Pank1 deletion in leptin-deficient mice reduces hyperglycaemia and hyperinsulinaemia and modifies global metabolism without affecting insulin resistance.

Abstract

Pantothenate kinase (PANK) is the first enzyme in CoA biosynthesis. Pank1-deficient mice have 40% lower liver CoA and fasting hypoglycaemia, which results from reduced gluconeogenesis. Single-nucleotide polymorphisms in the human PANK1 gene are associated with insulin levels, suggesting a link between CoA and insulin homeostasis. We determined whether Pank1 deficiency (1) modified insulin levels, (2) ameliorated hyperglycaemia and hyperinsulinaemia, and (3) improved acute glucose and insulin tolerance of leptin (Lep)-deficient mice. Serum insulin and responses to glucose and insulin tolerance tests were determined in Pank1-deficient mice. Levels of CoA and regulating enzymes were measured in liver and skeletal muscle of Lep-deficient mice. Double Pank1/Lep-deficient mice were analysed for the diabetes-related phenotype and global metabolism.
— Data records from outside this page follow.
(* ===== verification/FillProc.v ===== *)
(** * FillProc: from the peer of a connection to its process

    Models [pkg/fillproc/resource_attr.go] and the extension
    [pkg/extension/fillprocextension] ([socket_cache.go], [socket_proc.go],
    [config.go], [factory.go]) on top of [ProcNet]. *)

From S2P Require Import Prelude GoStrings PData ProcNet.

(** ** resource_attr.go *)

Section attr.
Context `{PData}.

Definition KEY_PID : string := "apo.pid".
Definition KEY_CONTAINERID : string := "apo.containerId".

(** [conventions.AttributeProcessPID], [conventions.AttributeContainerID]. *)
Definition AttributeProcessPID : string := "process.pid".
Definition AttributeContainerID : string := "container.id".

Definition GetPid (resourceAttr : AMap) : Z :=
  match Map_Get KEY_PID resourceAttr with
  | Some v => Value_Int v
  | None => match Map_Get AttributeProcessPID resourceAttr with
            | Some v => Value_Int v
            | None => 0
            end
  end.

Definition GetContainerId (resourceAttr : AMap) : string :=
  match Map_Get KEY_CONTAINERID resourceAttr with
  | Some v => Value_Str v
  | None => match Map_Get AttributeContainerID resourceAttr with
            | Some v => Value_Str v
            | None => ""
            end
  end.
End attr.

(** ** socket_cache.go *)

Record SocketCache := {
  sk_activeProcNum : Z;
  sk_Procs : gmap Z ProcInfo;
  sk_ToMapSockets : gmap string Z;
  sk_CachedSockets : gmap string ProcInfo;
  sk_HostNetNamespace : string;
}.

Definition newSocketCache : SocketCache :=
  {| sk_activeProcNum := 0; sk_Procs := ∅; sk_ToMapSockets := ∅; sk_CachedSockets := ∅;
     sk_HostNetNamespace := "" |}.

Definition set_procs (n : Z) (procs : gmap Z ProcInfo) (c : SocketCache) : SocketCache :=
  {| sk_activeProcNum := n; sk_Procs := procs; sk_ToMapSockets := sk_ToMapSockets c;
     sk_CachedSockets := sk_CachedSockets c; sk_HostNetNamespace := sk_HostNetNamespace c |}.

Section cache.
Variable fs : ProcFS.

(** The two loops of [scanNewProcs]: over the known processes, over the pids. *)
Definition drop_gone (pids : gset Z) (k : Z) (s : Z * gmap Z ProcInfo) : Z * gmap Z ProcInfo :=
  if decide (k ∈ pids) then s else (s.1 - 1, delete k s.2).

Definition scan_new (pid : Z) (s : Z * gmap Z ProcInfo) : Z * gmap Z ProcInfo :=
  match s.2 !! pid with
  | Some _ => s
  | None => (s.1 + 1, <[pid := ScanProc fs pid]> s.2)
  end.

(** [ks] and [ps] are the orders of the ranges over [Procs] and over the pids. *)
Definition scanNewProcs (ks ps : list Z) (c : SocketCache) : SocketCache :=
  match FindAllProcesses fs with
  | None => c
  | Some pids =>
      let '(n, procs) := foldS scan_new ps
                           (foldS (drop_gone pids) ks (sk_activeProcNum c, sk_Procs c)) in
      set_procs n procs c
  end.

(** The matched peers are taken out of [socks] and [peers]. *)
Definition take_peers (p : ProcInfo) (matchPeers : list string)
    (s : gmap string ProcInfo * gmap string SockTabEntry * gmap string Z)
    : gmap string ProcInfo * gmap string SockTabEntry * gmap string Z :=
  foldS (λ peer s, let '(result, socks, peers) := s in
           (<[peer := p]> result, delete peer socks, delete peer peers)) matchPeers s.

(** [sorder k socks] is the order in which [GetMatchNetSockets] of the process
    [k] ranges over [socks]. *)
Variable sorder : Z → gmap string SockTabEntry → list string.

(** The range over [Procs] for the host's sockets, which stops when none is left. *)
Fixpoint vm_range (procs : gmap Z ProcInfo) (ks : list Z)
    (s : gmap string ProcInfo * gmap string SockTabEntry * gmap string Z)
    : gmap string ProcInfo * gmap string SockTabEntry * gmap string Z :=
  match ks with
  | [] => s
  | k :: ks' =>
      match procs !! k with
      | None => vm_range procs ks' s
      | Some p =>
          if pi_Ignore p then vm_range procs ks' s
          else
            let socks := s.1.2 in
            let s' := take_peers p (GetMatchNetSockets fs p (sorder k socks) socks) s in
            if decide (s'.1.2 = ∅) then s' else vm_range procs ks' s'
      end
  end.

(** The range over [Procs] for the containers, each with its own table. *)
Fixpoint container_range (hostNs : string) (procs : gmap Z ProcInfo) (ks : list Z)
    (s : gmap string ProcInfo * gmap string Z) : gmap string ProcInfo * gmap string Z :=
  match ks with
  | [] => s
  | k :: ks' =>
      match procs !! k with
      | None => container_range hostNs procs ks' s
      | Some p =>
          if pi_Ignore p || bool_decide (pi_NetNamespace p = hostNs)
          then container_range hostNs procs ks' s
          else
            let s' := match ListMatchNetSocks fs p s.2 with
                      | None => s
                      | Some socks =>
                          let '(result, _, peers) :=
                            take_peers p (GetMatchNetSockets fs p (sorder k socks) socks)
                              (s.1, socks, s.2) in (result, peers)
                      end in
            if decide (s'.2 = ∅) then s' else container_range hostNs procs ks' s'
      end
  end.

(** [ks1] and [ks2] are the orders of the two ranges over [Procs]. *)
Definition matchSockets (ks1 ks2 : list Z) (peers : gmap string Z) (c : SocketCache)
    : gmap string ProcInfo :=
  let '(result, peers1) :=
    match ListVMMatchNetSocks fs peers with
    | None => (∅, peers)
    | Some socks =>
        if decide (socks = ∅) then (∅, peers)
        else let '(result, _, peers1) := vm_range (sk_Procs c) ks1 (∅, socks, peers) in
             (result, peers1)
    end in
  if decide (peers1 = ∅) then result
  else if bool_decide (sk_HostNetNamespace c ≠ "") then
    (container_range (sk_HostNetNamespace c) (sk_Procs c) ks2 (result, peers1)).1
  else result.

(** The orders of the ranges of one tick. *)
Record orders := { or_procs : list Z; or_pids : list Z; or_vm : list Z; or_containers : list Z }.

(** The range that takes the peers out of [ToMapSockets]; a request may put new
    ones in before the taken ones are matched. *)
Definition take_sockets (c : SocketCache) : gmap string Z * SocketCache :=
  (sk_ToMapSockets c,
   {| sk_activeProcNum := sk_activeProcNum c; sk_Procs := sk_Procs c; sk_ToMapSockets := ∅;
      sk_CachedSockets := sk_CachedSockets c; sk_HostNetNamespace := sk_HostNetNamespace c |}).

Definition match_taken (o : orders) (toMatchPeers : gmap string Z) (c : SocketCache) : SocketCache :=
  if decide (toMatchPeers = ∅) then c
  else
    let c := scanNewProcs (or_procs o) (or_pids o) c in
    if sk_activeProcNum c =? 0 then c
    else
      let hostNs :=
        if bool_decide (sk_HostNetNamespace c = "") then
          match sk_Procs c !! 1 with
          | Some p => pi_NetNamespace p
          | None => ""
          end
        else sk_HostNetNamespace c in
      let c := {| sk_activeProcNum := sk_activeProcNum c; sk_Procs := sk_Procs c;
                  sk_ToMapSockets := sk_ToMapSockets c; sk_CachedSockets := sk_CachedSockets c;
                  sk_HostNetNamespace := hostNs |} in
      {| sk_activeProcNum := sk_activeProcNum c; sk_Procs := sk_Procs c;
         sk_ToMapSockets := sk_ToMapSockets c;
         sk_CachedSockets :=
           matchSockets (or_vm o) (or_containers o) toMatchPeers c ∪ sk_CachedSockets c;
         sk_HostNetNamespace := hostNs |}.

Definition mapSocketToPids (o : orders) (c : SocketCache) : SocketCache :=
  let '(toMatchPeers, c) := take_sockets c in match_taken o toMatchPeers c.
(** ** otlphttp.go *)

(** What the handlers read of a request; the body is what [io.ReadAll] answers. *)
Record HttpRequest := {
  hr_Method : string;
  hr_ContentType : string;
  hr_Body : string + GoErr;
  hr_Close : option GoErr;
  hr_RemoteAddr : string;
  hr_Host : string;
}.

Record Response := { rp_ContentType : string; rp_StatusCode : Z; rp_Body : string }.

Definition quoted (s : string) : string := String "034" (s +:+ String "034" "").

Definition fallbackMsg : string :=
  "{" +:+ quoted "code" +:+ ": 13, " +:+ quoted "message" +:+ ": " +:+ quoted "failed to marshal error message" +:+ "}".
Definition fallbackContentType : string := "application/json".

Definition writeResponse (contentType : string) (statusCode : Z) (msg : string) : Response :=
  {| rp_ContentType := contentType; rp_StatusCode := statusCode; rp_Body := msg |}.

Definition writeStatusResponse (enc : encoder) (statusCode : Z) (rsp : Status) : Response :=
  match marshalStatus enc rsp with
  | inr _ => writeResponse fallbackContentType 500 fallbackMsg
  | inl msg => writeResponse (contentType enc) statusCode msg
  end.

Definition writeError (enc : encoder) (err : GoErr) (statusCode : Z) : Response :=
  let '(s, ok) := status_FromError err in
  if ok then writeStatusResponse enc (GetHTTPStatusCodeFromStatus s) s
  else writeStatusResponse enc statusCode (NewStatusFromMsgAndHTTPCode (Err_Error err) statusCode).

Definition getMimeTypeFromContentType (contentType : string) : string := default "" (ParseMediaType contentType).

Definition errorHandler (r : HttpRequest) (errMsg : string) (statusCode : Z) : Response :=
  let s := NewStatusFromMsgAndHTTPCode errMsg statusCode in
  let mime := getMimeTypeFromContentType (hr_ContentType r) in
  if bool_decide (mime = pbContentType) then writeStatusResponse pbEncoder statusCode s
  else if bool_decide (mime = jsonContentType) then writeStatusResponse jsEncoder statusCode s
  else writeResponse fallbackContentType 500 fallbackMsg.

Definition handleUnmatchedMethod : Response :=
  writeResponse "text/plain" 405 (FormatInt 405 +:+ " method not allowed, supported: [POST]").

Definition handleUnmatchedContentType : Response :=
  writeResponse "text/plain" 415
    (FormatInt 415 +:+ " unsupported media type, supported: [" +:+ jsonContentType +:+ ", " +:+ pbContentType +:+ "]").

(** An [inr] is the response that was written. *)
Definition readContentType (req : HttpRequest) : encoder + Response :=
  if bool_decide (hr_Method req ≠ "POST") then inr handleUnmatchedMethod
  else
    let mime := getMimeTypeFromContentType (hr_ContentType req) in
    if bool_decide (mime = pbContentType) then inl pbEncoder
    else if bool_decide (mime = jsonContentType) then inl jsEncoder
    else inr handleUnmatchedContentType.

Definition readAndCloseBody (req : HttpRequest) (enc : encoder) : string + Response :=
  match hr_Body req with
  | inr err => inr (writeError enc err 400)
  | inl body =>
      match hr_Close req with
      | Some err => inr (writeError enc err 400)
      | None => inl body
      end
  end.

(** What is written once the receiver answered. *)
Definition write_answer (enc : encoder) (marshal : string + GoErr) (err : option GoErr) : Response :=
  match err with
  | Some err => writeError enc err 500
  | None =>
      match marshal with
      | inr err => writeError enc err 500
      | inl msg => writeResponse (contentType enc) 200 msg
      end
  end.


(** [Export] of the metrics and of the logs receiver. *)
Definition metrics_Export : (Metrics → option GoErr) → Metrics → option Metrics * option GoErr := plain_Export DataPointCount.
Definition logs_Export : (Logs → option GoErr) → Logs → option Logs * option GoErr := plain_Export LogRecordCount.

Definition handle_plain {M : Type} (unmarshal : encoder → string → M + GoErr) (marshal : encoder → string + GoErr)
    (export : (M → option GoErr) → M → option M * option GoErr) (req : HttpRequest) (nextConsumer : M → option GoErr)
    : Response * option M :=
  match readContentType req with
  | inr resp => (resp, None)
  | inl enc =>
      match readAndCloseBody req enc with
      | inr resp => (resp, None)
      | inl body =>
          match unmarshal enc body with
          | inr err => (writeError enc err 400, None)
          | inl otlpReq =>
              let '(sent, err) := export nextConsumer otlpReq in
              (write_answer enc (marshal enc) err, sent)
          end
      end
  end.

Definition handleMetrics : HttpRequest → (Metrics → option GoErr) → Response * option Metrics :=
  handle_plain unmarshalMetricsRequest marshalMetricsResponse metrics_Export.
Definition handleLogs : HttpRequest → (Logs → option GoErr) → Response * option Logs :=
  handle_plain unmarshalLogsRequest marshalLogsResponse logs_Export.

(** ** The answers *)




(** The encodings of the answers do not fail. *)
Class CodecTotal : Prop := {
  status_encodes : ∀ enc s, enc ∈ [pbEncoder; jsEncoder] → ∃ msg, marshalStatus enc s = inl msg;
  response_encodes : ∀ enc, enc ∈ [pbEncoder; jsEncoder] →
    (∃ msg, marshalTracesResponse enc = inl msg) ∧ (∃ msg, marshalMetricsResponse enc = inl msg) ∧
    (∃ msg, marshalLogsResponse enc = inl msg);
}.

Context `{!GrpcErrorsLaws G} `{!CodecTotal}.

Lemma readContentType_encoder req enc : readContentType req = inl enc → enc ∈ [pbEncoder; jsEncoder].
Proof. unfold readContentType. repeat case_bool_decide; intros [= <-]; set_solver. Qed.
















End http.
Pank1-deficient mice had lower serum insulin and improved glucose tolerance and insulin sensitivity compared with wild-type mice. Hepatic and muscle CoA was abnormally high in Lep-deficient mice. Pank1 deletion reduced hepatic CoA but not muscle CoA, reduced serum glucose and insulin, but did not normalise body weight or improve acute glucose tolerance or protein kinase B phosphorylation in Lep-deficient animals. Pank1/Lep double-deficient mice exhibited reduced whole-body metabolism of fatty acids and amino acids and had a greater reliance on carbohydrate use for energy production. The results indicate that Pank1 deficiency drives a whole-body metabolic adaptation that improves aspects of the diabetic phenotype and uncouples hyperglycaemia and hyperinsulinaemia from obesity in leptin-deficient mice.